In time, and with repeated spiritual signs, including families she kept meeting who had adopted from other countries, she says, she felt ready to go for it.
They adopted two boys from Ethiopia — Carter and Truett, at ages 4 and 2 — four years ago, when their three biological children, Brantley, Coleman and Barret, were 8, 10 and 11.
For the Comptons, early preparation and discussion was key to making the transition smoother for the family.
“I had told the kids that if at any time they were feeling frustrated and/or needed to talk, that no matter what, they could come to us and we would listen,” Heather says. “We talked about how our family would change and how love doesn’t divide — it multiplies.”
Susan Ward is a local therapist and parent coach specializing in helping families with children who have issues related to trauma, attachment and adoption.
To help biological children adapt to adopted siblings, Ward suggests families “read books about adoption and adopted-bio families and role-play possible scenarios that might come up when the adopted child joins the family.
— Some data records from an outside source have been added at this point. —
(* ===== verification/CommercialDB.v ===== *)
(** * The commercial tables

    The rows behind a tenant's groups and the price books they sell from:
    [src/internal/db/init.sql] with the types of [src/internal/ai/commercial]
    ([types.go], [repository.go]), [src/internal/ai/domain/price_book.go] and
    [src/internal/ai/core/surface].  Identities are the canonical text of UUID
    columns; timestamps nobody reads are left out. *)

From Stdlib Require Import QArith.
From S2P Require Import Prelude GoStrings Decimal PriceTiers.
#[global] Open Scope Z_scope.

Definition str_eq (a b : string) : bool := bool_decide (a = b).

(** ** Surfaces ([surface.go]) *)

Definition OpenAIChat : string := "openai_chat".
Definition OpenAIResponses : string := "openai_responses".
Definition OpenAIEmbeddings : string := "openai_embeddings".
Definition AnthropicMessages : string := "anthropic_messages".
Definition GeminiText : string := "gemini_text".
Definition GeminiEmbeddings : string := "gemini_embeddings".
Definition OpenAIImages : string := "openai_images".
Definition GeminiImages : string := "gemini_images".

(** [Known], [IsKnown] *)
Definition Known : list string :=
  [OpenAIChat; OpenAIResponses; OpenAIEmbeddings; AnthropicMessages; GeminiText; GeminiEmbeddings;
   OpenAIImages; GeminiImages].
Definition IsKnown (id : string) : bool := bool_decide (id ∈ Known).

(** ** Rows *)

Definition StatusActive : string := "active".
Definition StatusDisabled : string := "disabled".

(** [ai_groups] *)
Record Group := MkGroup {
  gr_ID : string;
  gr_TenantID : string;
  gr_Name : string;
  gr_Description : string;
  gr_RetailPriceBookID : string;
  gr_DefaultUserMultiplier : float64;
  gr_UserDefaultVisible : bool;
  gr_AllowProtocolConversion : bool;
  gr_RoutePolicy : string;
  gr_RoutePolicyVersion : Z;
  gr_Status : string;
  gr_SortOrder : Z }.

(** [ai_group_client_surfaces] *)
Record GroupClientSurface := MkSurface {
  cs_GroupID : string; cs_Surface : string; cs_BridgeEnabled : bool; cs_Status : string }.

(** [ai_group_targets] *)
Record GroupTarget := MkTarget {
  gt_ID : string; gt_GroupID : string; gt_TargetKind : string; gt_TargetID : string;
  gt_Priority : Z; gt_Status : string }.

(** [ai_group_model_dispatch_rules] *)
Record DispatchRule := MkRule {
  dr_ID : string; dr_GroupID : string; dr_ClientSurface : string; dr_MatchType : string;
  dr_MatchValue : string; dr_TargetModelID : string; dr_Priority : Z; dr_Status : string;
  dr_Notes : string; dr_CreatedAt : Z }.

(** [ai_user_groups] *)
Record UserGroupBinding := MkUserBinding {
  ub_TenantID : string; ub_UserID : string; ub_GroupID : string;
  ub_UserMultiplierOverride : option float64 }.

(** [ai_price_books] *)
Record PriceBook := MkBook {
  pb_ID : string; pb_OwnerType : string; pb_OwnerTenantID : string; pb_Name : string;
  pb_Description : string; pb_Status : string; pb_Revision : Z }.

(** The view [ai_upstream_resources], as far as the groups read it. *)
Record Resource := MkResource {
  rs_Kind : string; rs_ID : string; rs_Status : string; rs_Public : bool }.

(** The tables.  The last five are written elsewhere: resources and the tenants they are
    granted to, and the rows that refer to a group or a price book (API keys, the
    groups of subscription plans, upstream accounts and credential pools). *)
Record cdb := MkCDB {
  c_groups : list Group;
  c_surfaces : list GroupClientSurface;
  c_targets : list GroupTarget;
  c_rules : list DispatchRule;
  c_users : list UserGroupBinding;
  c_books : list PriceBook;
  c_entries : list PriceBookEntry;
  c_resources : list Resource;
  c_granted : list (string * string * string);   (* kind, resource, tenant *)
  c_key_groups : list string;
  c_plan_groups : list (string * string);   (* plan, group *)
  c_cost_books : list string }.

Definition with_groups (x : list Group) (d : cdb) : cdb :=
  MkCDB x (c_surfaces d) (c_targets d) (c_rules d) (c_users d) (c_books d) (c_entries d) (c_resources d)
    (c_granted d) (c_key_groups d) (c_plan_groups d) (c_cost_books d).
Definition with_surfaces (x : list GroupClientSurface) (d : cdb) : cdb :=
  MkCDB (c_groups d) x (c_targets d) (c_rules d) (c_users d) (c_books d) (c_entries d) (c_resources d)
    (c_granted d) (c_key_groups d) (c_plan_groups d) (c_cost_books d).
Definition with_targets (x : list GroupTarget) (d : cdb) : cdb :=
  MkCDB (c_groups d) (c_surfaces d) x (c_rules d) (c_users d) (c_books d) (c_entries d) (c_resources d)
    (c_granted d) (c_key_groups d) (c_plan_groups d) (c_cost_books d).
Definition with_rules (x : list DispatchRule) (d : cdb) : cdb :=
  MkCDB (c_groups d) (c_surfaces d) (c_targets d) x (c_users d) (c_books d) (c_entries d) (c_resources d)
    (c_granted d) (c_key_groups d) (c_plan_groups d) (c_cost_books d).
Definition with_users (x : list UserGroupBinding) (d : cdb) : cdb :=
  MkCDB (c_groups d) (c_surfaces d) (c_targets d) (c_rules d) x (c_books d) (c_entries d) (c_resources d)
    (c_granted d) (c_key_groups d) (c_plan_groups d) (c_cost_books d).
Definition with_books (x : list PriceBook) (d : cdb) : cdb :=
  MkCDB (c_groups d) (c_surfaces d) (c_targets d) (c_rules d) (c_users d) x (c_entries d) (c_resources d)
    (c_granted d) (c_key_groups d) (c_plan_groups d) (c_cost_books d).
Definition with_entries (x : list PriceBookEntry) (d : cdb) : cdb :=
  MkCDB (c_groups d) (c_surfaces d) (c_targets d) (c_rules d) (c_users d) (c_books d) x (c_resources d)
    (c_granted d) (c_key_groups d) (c_plan_groups d) (c_cost_books d).

(** ** Errors *)

(** [ErrConflict] is a unique violation, [ErrCheck] a CHECK constraint; a price
    conflict lists the rules without a price. *)
Inductive com_error :=
| ErrValidation (field : string)
| ErrNotFound
| ErrConflict
| ErrCheck
| ErrOutOfRange
| ErrRoutePolicyConflict (groupID : string) (expected actual : Z)
| ErrRulePriceConflict (rules : list string)
| ErrGroupInUse (groupID : string)
| ErrStillReferenced (n : Z).

Abbreviation CTx := (Tx cdb com_error).

(** [SELECT ... ] that must find a row. *)
Definition tx_row {A} (r : option A) : CTx A :=
  match r with Some a => tx_ret a | None => tx_fail ErrNotFound end.

(** ** Columns *)

(** [floatToNumeric] through its text form; an infinity has none the driver takes. *)
Definition floatToNumeric (v : float64) : option float64 :=
  match v with PosInf | NegInf => None | _ => Some v end.

(** A non-negative value stored in a NUMERIC column with [scale] decimals (as a power
    of ten) and at most [digits] digits in all. *)
Definition numeric_column (scale : positive) (digits : Z) (v : float64) : CTx float64 :=
  match v with
  | Finite q =>
      let n := RoundHalfUpRatToInt64 (Qmult q (inject_Z (Z.pos scale))) in
      if n <? 10 ^ digits then tx_ret (Finite (Qmake n scale)) else tx_fail ErrOutOfRange
  | _ => tx_ret v
  end.
Definition numeric_10_4 : float64 -> CTx float64 := numeric_column 10000 10.

(** ** Queries shared by the repositories *)

(** [dispatchRequiredCapability] ([dispatch_integrity.go]) *)
Definition dispatchRequiredCapability (apiFormat : string) : string :=
  if str_eq apiFormat "openai_embeddings" || str_eq apiFormat "gemini_embeddings" then "embedding"
  else if str_eq apiFormat "openai_images" || str_eq apiFormat "gemini_images" then "image"
  else "chat".

Definition entry_at (book model capability : string) (e : PriceBookEntry) : bool :=
  str_eq (en_PriceBookID e) book && str_eq (en_ModelCode e) model && str_eq (en_CapabilityType e) capability.
Definition has_price (d : cdb) (book model capability : string) : bool :=
  existsb (entry_at book model capability) (c_entries d).

Definition find_book (id : string) (d : cdb) : option PriceBook := find_key pb_ID id (c_books d).
Definition tenant_group (tenant id : string) (g : Group) : bool :=
  str_eq (gr_ID g) id && str_eq (gr_TenantID g) tenant.
Definition find_group (tenant id : string) (d : cdb) : option Group :=
  List.find (tenant_group tenant id) (c_groups d).

(** A book a tenant may sell from. *)
Definition book_usable (tenant : string) (b : PriceBook) : bool :=
  str_eq (pb_Status b) "active" &&
  (str_eq (pb_OwnerType b) "platform" ||
   (str_eq (pb_OwnerType b) "tenant" && str_eq (pb_OwnerTenantID b) tenant)).

(** ** Facts *)

Lemma str_eq_true a b : str_eq a b = true <-> a = b.
Proof. apply bool_decide_eq_true. Qed.
Lemma str_eq_false a b : str_eq a b = false <-> a <> b.
Proof. apply bool_decide_eq_false. Qed.
Lemma str_eq_refl a : str_eq a a = true.
Proof. by apply str_eq_true. Qed.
One of the best ways to foster attachment and bonding among all family members is through laughter — play board games or put on dance music and get everyone laughing and dancing.”
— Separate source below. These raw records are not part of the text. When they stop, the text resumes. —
Lemma Preference_converts r capability client provider stream x :
  runtime_Preference r capability client provider stream = Some x -> client <> provider ->
  converts r capability client provider stream.
Proof.
  unfold runtime_Preference, runtime_NeedsBridge, converts. intros H Hne.
  destruct (str_eq client provider) eqn:He; [by apply str_eq_true in He|]. simpl in H.
  destruct (lookupRequestHandler r _ client provider) eqn:Hreq; [|done]. simpl in H.
  set (kind := bridgeKindForCapability capability) in *. split; [done|].
  destruct (str_eq kind IRKindChat) eqn:Hc.
  - destruct stream; simpl.
    + destruct (lookupStreamProviderFactory _ _ _ _ && lookupStreamEmitterFactory _ _ _ _) eqn:Hs; [|done].
      by apply andb_true_iff in Hs.
    + by destruct (lookupResponseHandler r kind provider client).
  - simpl. destruct (str_eq kind IRKindImage); [by destruct (lookupResponseHandler r kind provider client)|].
    destruct (str_eq kind IRKindEmbedding); [|done]. destruct stream; [done|].
    by destruct (lookupResponseHandler r kind provider client).
Qed.
Lemma Preference_bounded r capability client provider stream x :
  runtime_Preference r capability client provider stream = Some x -> 0 <= x.1 <= 3 /\ 0 <= x.2 <= 3.
Proof.
  unfold runtime_Preference. destruct (negb (runtime_NeedsBridge _ _)); [by intros [= <-]|].
  destruct (negb (lookupRequestHandler _ _ _ _)); [done|].
  assert (Hpair : forall l, (length l <= 4)%nat -> pairPreference client provider l = Some x -> 0 <= x.1 <= 3 /\ 0 <= x.2 <= 3).
  { intros l Hl H. unfold pairPreference in H. destruct (str_eq client provider); [by simplify_eq|].
    destruct (index_of provider l) as [z|] eqn:Hi; [|done]. apply index_of_bound in Hi. simplify_eq. simpl. lia. }
  assert (Htext : textSurfacePreference client provider = Some x -> 0 <= x.1 <= 3 /\ 0 <= x.2 <= 3).
  { unfold textSurfacePreference. destruct (formatIDForSurface client) as [c|]; [|done].
    destruct (formatIDForSurface provider) as [p|]; [|done]. unfold CandidatePreference.
    destruct (negb _ || negb _); [done|]. destruct (formatFamilyKind c) as [cf ck], (formatFamilyKind p) as [pf pk].
    pose proof (index_of_bound p standardFormatOrder) as Hi. set (l := standardFormatOrder) in *.
    assert (Hl : Z.of_nat (length l) = 4) by done. clearbody l.
    intros [= <-]. cbn [fst snd]. split; [by repeat destruct (str_eq _ _)|].
    destruct (index_of p l) as [z|]; [|simpl; lia]. specialize (Hi z eq_refl). simpl. lia. }
  destruct (str_eq _ IRKindChat).
  { destruct (if stream then _ else _); [exact Htext | done]. }
  destruct (str_eq _ IRKindImage).
  { destruct (lookupResponseHandler _ _ _ _); [|done]. apply Hpair. simpl. lia. }
  destruct (str_eq _ IRKindEmbedding); [|done]. destruct stream; [done|].
  destruct (lookupResponseHandler _ _ _ _); [|done]. apply Hpair. simpl. lia.
Qed.
(* ===== verification/CommercialFacts.v ===== *)
(** * Lemmas on the commercial control plane

    The invariant of the tables of [CommercialDB], in the four parts that the setters
    of one table leave alone, and that every transaction of [Commercial], [PriceBooks]
    and [CommercialService] keeps it. *)

From Stdlib Require Import QArith.
From S2P Require Import Prelude GoStrings Decimal PriceTiers CommercialDB PriceBooks Commercial CommercialService.
#[global] Open Scope Z_scope.

(** ** Rows *)

Lemma existsb_none {A} (p : A -> bool) l : existsb p l = false -> forall x, x ∈ l -> p x = false.
Proof.
  intros H x Hx. destruct (p x) eqn:Hp; [|done].
  assert (existsb p l = true) by (apply existsb_exists; exists x; split; [by apply list_elem_of_In | done]).
  congruence.
Qed.

Section Rows.
Context {A K : Type} (key : A -> K).

Lemma NoDup_snoc_row l x :
  NoDup (key <$> l) -> (forall y, y ∈ l -> key y <> key x) -> NoDup (key <$> (l ++ [x])).
Proof.
  intros Hnd Hx. rewrite fmap_app. apply NoDup_app. split; [done|]. split; [|apply NoDup_singleton].
  intros k (y & -> & Hy)%list_elem_of_fmap Hk%list_elem_of_singleton. by apply (Hx y).
Qed.

Lemma NoDup_update_where (p : A -> bool) (f : A -> A) l :
  NoDup (key <$> l) ->
  (forall a b, a ∈ l -> b ∈ l -> p a = true -> p b = false -> key (f a) <> key b) ->
  (forall a b, a ∈ l -> b ∈ l -> p a = true -> p b = true -> key (f a) = key (f b) -> key a = key b) ->
  NoDup (key <$> update_where p f l).
Proof.
  induction l as [|x l IH]; intros Hnd Hd Hs; [done|].
  apply NoDup_cons in Hnd as [Hx Hnd]. apply NoDup_cons. fold (update_where p f l). split.
  - intros (y & Hk & (z & Hz & ->)%elem_of_update_where)%list_elem_of_fmap.
    pose proof (list_elem_of_here x l) as Hhere. pose proof (list_elem_of_further z x l Hz) as Hthere.
    apply Hx. apply list_elem_of_fmap. exists z. split; [|done].
    destruct (p x) eqn:Hpx, (p z) eqn:Hpz.
    + by apply Hs.
    + by destruct (Hd x z Hhere Hthere Hpx Hpz).
    + by destruct (Hd z x Hthere Hhere Hpz Hpx).
    + done.
  - apply IH; [done| |]; intros a b Ha Hb; [apply Hd | apply Hs]; by apply list_elem_of_further.
Qed.
End Rows.

(** ** The invariant *)

Definition group_name (g : Group) : string * string := (gr_TenantID g, gr_Name g).
Definition entry_key (e : PriceBookEntry) : string * string * string :=
  (en_PriceBookID e, en_ModelCode e, en_CapabilityType e).
Definition target_place (t : GroupTarget) : string * (string * string) := (gt_GroupID t, key_of_target t).
Definition surface_place (s : GroupClientSurface) : string * string := (cs_GroupID s, cs_Surface s).
Definition sells (d : cdb) (g : Group) : Prop :=
  exists b, find_book (gr_RetailPriceBookID g) d = Some b /\ book_usable (gr_TenantID g) b = true.
Definition in_group (d : cdb) (id : string) (g : Group) : Prop := g ∈ c_groups d /\ gr_ID g = id.
Definition rule_priced (d : cdb) (g : Group) (r : DispatchRule) : Prop :=
  has_price d (gr_RetailPriceBookID g) (dr_TargetModelID r) (dispatchRequiredCapability (dr_ClientSurface r)) = true.

(** What an active rule of an active group owes: a surface that is not known reaches the
    table only by an import, which takes any price of the model for it. *)
Definition owed (d : cdb) (g : Group) (r : DispatchRule) : Prop :=
  gr_Status g = StatusActive -> dr_Status r = StatusActive -> IsKnown (dr_ClientSurface r) = true -> rule_priced d g r.

(** Groups are unique by key and by name, and each sells from a book its tenant may
    sell from. *)
Record groups_ok (d : cdb) : Prop := MkGroupsOk {
  ok_group_ids : NoDup (gr_ID <$> c_groups d);
  ok_group_names : NoDup (group_name <$> c_groups d);
  ok_group_rows : forall g, g ∈ c_groups d -> group_row_check g = true;
  ok_book_ids : NoDup (pb_ID <$> c_books d);
  ok_sells : forall g, g ∈ c_groups d -> sells d g }.
(** Each rule belongs to a group, whose book prices it while both are active. *)
Record rules_ok (d : cdb) : Prop := MkRulesOk {
  ok_rule_ids : NoDup (dr_ID <$> c_rules d);
  ok_rules : forall r, r ∈ c_rules d ->
    exists g, in_group d (dr_GroupID r) g /\ owed d g r }.
Record targets_ok (d : cdb) : Prop := MkTargetsOk {
  ok_target_ids : NoDup (gt_ID <$> c_targets d);
  ok_target_places : NoDup (target_place <$> c_targets d);
  ok_targets : forall t, t ∈ c_targets d -> target_row_check t = true /\ exists g, in_group d (gt_GroupID t) g }.
Record surfaces_ok (d : cdb) : Prop := MkSurfacesOk {
  ok_surface_places : NoDup (surface_place <$> c_surfaces d);
  ok_surfaces : forall s, s ∈ c_surfaces d -> exists g, in_group d (cs_GroupID s) g }.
“Be honest about differences but balance that by sharing each child’s strengths,” she adds. “Say things like, ‘Yes, that’s true that you two have different colored skin — you’re also different in that you’re great at building things and your sister is great at drawing.’”
The Comptons were also realistic with the children, explaining that it wouldn’t always be easy, Heather says. “We explained how just as there are days that all three of them get along, there are days when none of them do and that this would be the same, just with more children,” she says.